▶ Required work
Gather every line below where "Definition" appears.

▶ Collection entries

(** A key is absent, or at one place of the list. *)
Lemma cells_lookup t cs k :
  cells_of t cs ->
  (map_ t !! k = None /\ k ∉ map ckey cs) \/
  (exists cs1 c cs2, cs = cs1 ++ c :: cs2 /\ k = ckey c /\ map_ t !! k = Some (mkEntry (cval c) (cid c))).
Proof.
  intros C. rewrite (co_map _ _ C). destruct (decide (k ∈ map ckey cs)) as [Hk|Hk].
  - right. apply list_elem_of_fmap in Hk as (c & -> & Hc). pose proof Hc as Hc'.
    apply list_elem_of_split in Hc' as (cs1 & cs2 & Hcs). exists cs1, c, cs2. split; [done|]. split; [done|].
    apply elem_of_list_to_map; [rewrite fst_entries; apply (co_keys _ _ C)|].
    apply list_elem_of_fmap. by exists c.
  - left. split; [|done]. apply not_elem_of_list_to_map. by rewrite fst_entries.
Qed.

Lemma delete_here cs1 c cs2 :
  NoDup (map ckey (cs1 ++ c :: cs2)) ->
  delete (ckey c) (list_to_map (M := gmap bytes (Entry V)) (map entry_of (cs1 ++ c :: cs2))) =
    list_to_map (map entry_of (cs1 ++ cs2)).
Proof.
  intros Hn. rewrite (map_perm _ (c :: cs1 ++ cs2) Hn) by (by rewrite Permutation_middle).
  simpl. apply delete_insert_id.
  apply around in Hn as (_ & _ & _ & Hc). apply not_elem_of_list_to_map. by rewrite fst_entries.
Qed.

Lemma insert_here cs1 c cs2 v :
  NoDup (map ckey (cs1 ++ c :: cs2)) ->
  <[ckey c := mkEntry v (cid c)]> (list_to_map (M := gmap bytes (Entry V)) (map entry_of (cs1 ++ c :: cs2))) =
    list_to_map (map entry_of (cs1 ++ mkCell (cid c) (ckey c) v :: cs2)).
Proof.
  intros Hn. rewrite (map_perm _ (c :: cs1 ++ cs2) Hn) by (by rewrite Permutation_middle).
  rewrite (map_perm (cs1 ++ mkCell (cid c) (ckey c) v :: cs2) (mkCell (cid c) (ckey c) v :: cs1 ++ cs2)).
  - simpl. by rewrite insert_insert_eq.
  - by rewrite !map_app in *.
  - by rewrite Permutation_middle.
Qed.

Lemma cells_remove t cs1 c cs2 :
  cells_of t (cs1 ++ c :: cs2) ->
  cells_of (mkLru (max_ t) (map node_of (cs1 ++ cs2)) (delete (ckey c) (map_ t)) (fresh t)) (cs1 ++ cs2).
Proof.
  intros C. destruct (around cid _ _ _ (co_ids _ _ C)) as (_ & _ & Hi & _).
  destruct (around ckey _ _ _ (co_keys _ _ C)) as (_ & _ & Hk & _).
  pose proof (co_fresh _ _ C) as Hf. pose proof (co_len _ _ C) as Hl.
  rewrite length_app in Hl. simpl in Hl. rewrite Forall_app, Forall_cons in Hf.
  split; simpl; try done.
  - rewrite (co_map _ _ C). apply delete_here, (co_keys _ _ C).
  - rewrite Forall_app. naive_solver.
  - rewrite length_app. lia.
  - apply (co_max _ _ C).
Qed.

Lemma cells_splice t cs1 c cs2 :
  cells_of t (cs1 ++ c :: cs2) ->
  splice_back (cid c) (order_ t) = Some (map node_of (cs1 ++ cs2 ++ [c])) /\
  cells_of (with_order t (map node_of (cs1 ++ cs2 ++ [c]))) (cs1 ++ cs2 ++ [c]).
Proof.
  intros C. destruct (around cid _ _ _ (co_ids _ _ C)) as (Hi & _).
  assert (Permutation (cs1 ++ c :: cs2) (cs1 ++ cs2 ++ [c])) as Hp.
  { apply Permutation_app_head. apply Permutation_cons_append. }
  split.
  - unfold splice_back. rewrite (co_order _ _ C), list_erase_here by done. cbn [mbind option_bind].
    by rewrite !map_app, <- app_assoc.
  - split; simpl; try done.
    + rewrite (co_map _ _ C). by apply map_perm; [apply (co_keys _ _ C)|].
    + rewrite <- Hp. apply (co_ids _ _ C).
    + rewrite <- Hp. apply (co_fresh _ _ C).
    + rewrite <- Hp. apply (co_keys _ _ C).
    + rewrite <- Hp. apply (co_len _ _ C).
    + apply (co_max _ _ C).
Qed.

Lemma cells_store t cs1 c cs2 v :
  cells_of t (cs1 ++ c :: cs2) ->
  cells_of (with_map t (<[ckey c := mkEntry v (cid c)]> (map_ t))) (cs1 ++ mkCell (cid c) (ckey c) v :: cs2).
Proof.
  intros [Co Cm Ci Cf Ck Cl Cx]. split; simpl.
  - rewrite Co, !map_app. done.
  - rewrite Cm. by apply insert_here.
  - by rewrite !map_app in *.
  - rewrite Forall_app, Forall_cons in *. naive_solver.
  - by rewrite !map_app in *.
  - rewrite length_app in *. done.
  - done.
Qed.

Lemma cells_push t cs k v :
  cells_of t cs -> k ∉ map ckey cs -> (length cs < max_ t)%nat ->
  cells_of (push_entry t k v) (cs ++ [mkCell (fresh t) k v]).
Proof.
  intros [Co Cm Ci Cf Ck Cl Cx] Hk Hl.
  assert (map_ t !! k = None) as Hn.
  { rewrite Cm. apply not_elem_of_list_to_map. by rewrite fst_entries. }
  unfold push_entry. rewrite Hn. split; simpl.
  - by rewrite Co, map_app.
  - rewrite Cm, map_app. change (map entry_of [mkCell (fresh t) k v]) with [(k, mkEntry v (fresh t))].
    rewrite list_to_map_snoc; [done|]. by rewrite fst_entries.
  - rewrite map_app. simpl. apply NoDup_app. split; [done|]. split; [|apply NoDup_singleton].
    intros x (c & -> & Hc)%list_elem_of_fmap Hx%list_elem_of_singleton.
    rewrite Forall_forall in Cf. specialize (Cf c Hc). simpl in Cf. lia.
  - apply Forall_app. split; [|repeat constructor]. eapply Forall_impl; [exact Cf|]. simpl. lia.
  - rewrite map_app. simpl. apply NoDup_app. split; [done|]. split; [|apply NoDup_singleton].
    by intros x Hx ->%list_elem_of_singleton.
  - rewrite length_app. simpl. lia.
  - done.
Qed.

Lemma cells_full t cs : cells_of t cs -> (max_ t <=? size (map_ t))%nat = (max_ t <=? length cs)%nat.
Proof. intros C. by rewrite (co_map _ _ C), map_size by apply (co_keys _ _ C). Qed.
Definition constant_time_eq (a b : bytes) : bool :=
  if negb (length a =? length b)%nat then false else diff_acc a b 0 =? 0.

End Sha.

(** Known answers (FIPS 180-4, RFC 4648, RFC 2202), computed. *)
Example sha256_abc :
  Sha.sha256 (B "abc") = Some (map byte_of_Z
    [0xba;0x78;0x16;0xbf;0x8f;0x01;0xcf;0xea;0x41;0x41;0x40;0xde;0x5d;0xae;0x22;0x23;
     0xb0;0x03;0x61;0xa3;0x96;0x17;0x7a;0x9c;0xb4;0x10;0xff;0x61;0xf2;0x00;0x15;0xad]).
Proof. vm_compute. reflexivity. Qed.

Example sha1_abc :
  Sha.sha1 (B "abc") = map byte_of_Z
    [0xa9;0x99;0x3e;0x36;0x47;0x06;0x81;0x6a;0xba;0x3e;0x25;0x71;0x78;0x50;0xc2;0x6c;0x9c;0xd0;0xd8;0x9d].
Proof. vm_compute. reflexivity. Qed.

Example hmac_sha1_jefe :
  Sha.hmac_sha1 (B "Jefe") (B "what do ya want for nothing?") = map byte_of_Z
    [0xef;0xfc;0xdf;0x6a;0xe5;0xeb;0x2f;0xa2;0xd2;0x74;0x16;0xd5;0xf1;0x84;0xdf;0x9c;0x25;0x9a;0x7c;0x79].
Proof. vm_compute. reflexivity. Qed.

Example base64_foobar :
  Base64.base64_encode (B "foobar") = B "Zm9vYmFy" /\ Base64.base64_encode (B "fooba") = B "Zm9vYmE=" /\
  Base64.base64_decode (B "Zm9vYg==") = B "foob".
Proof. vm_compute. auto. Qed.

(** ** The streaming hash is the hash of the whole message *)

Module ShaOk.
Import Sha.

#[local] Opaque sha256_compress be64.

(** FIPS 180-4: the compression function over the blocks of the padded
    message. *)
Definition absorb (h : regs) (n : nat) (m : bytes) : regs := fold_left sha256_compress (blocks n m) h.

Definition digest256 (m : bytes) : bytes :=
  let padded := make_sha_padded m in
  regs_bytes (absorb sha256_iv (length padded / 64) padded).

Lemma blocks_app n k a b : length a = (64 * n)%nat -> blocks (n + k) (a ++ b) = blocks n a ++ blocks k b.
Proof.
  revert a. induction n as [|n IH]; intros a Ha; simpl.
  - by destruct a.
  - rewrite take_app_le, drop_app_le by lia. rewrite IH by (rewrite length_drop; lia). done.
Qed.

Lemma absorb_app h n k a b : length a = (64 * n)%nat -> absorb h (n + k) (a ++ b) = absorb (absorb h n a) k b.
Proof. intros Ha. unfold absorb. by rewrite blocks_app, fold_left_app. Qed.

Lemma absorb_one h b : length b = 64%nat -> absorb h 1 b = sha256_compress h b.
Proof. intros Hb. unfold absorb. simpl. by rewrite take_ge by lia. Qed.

▶ Output of the task
Definition constant_time_eq (a b : bytes) : bool :=
Definition absorb (h : regs) (n : nat) (m : bytes) : regs := fold_left sha256_compress (blocks n m) h.
Definition digest256 (m : bytes) : bytes :=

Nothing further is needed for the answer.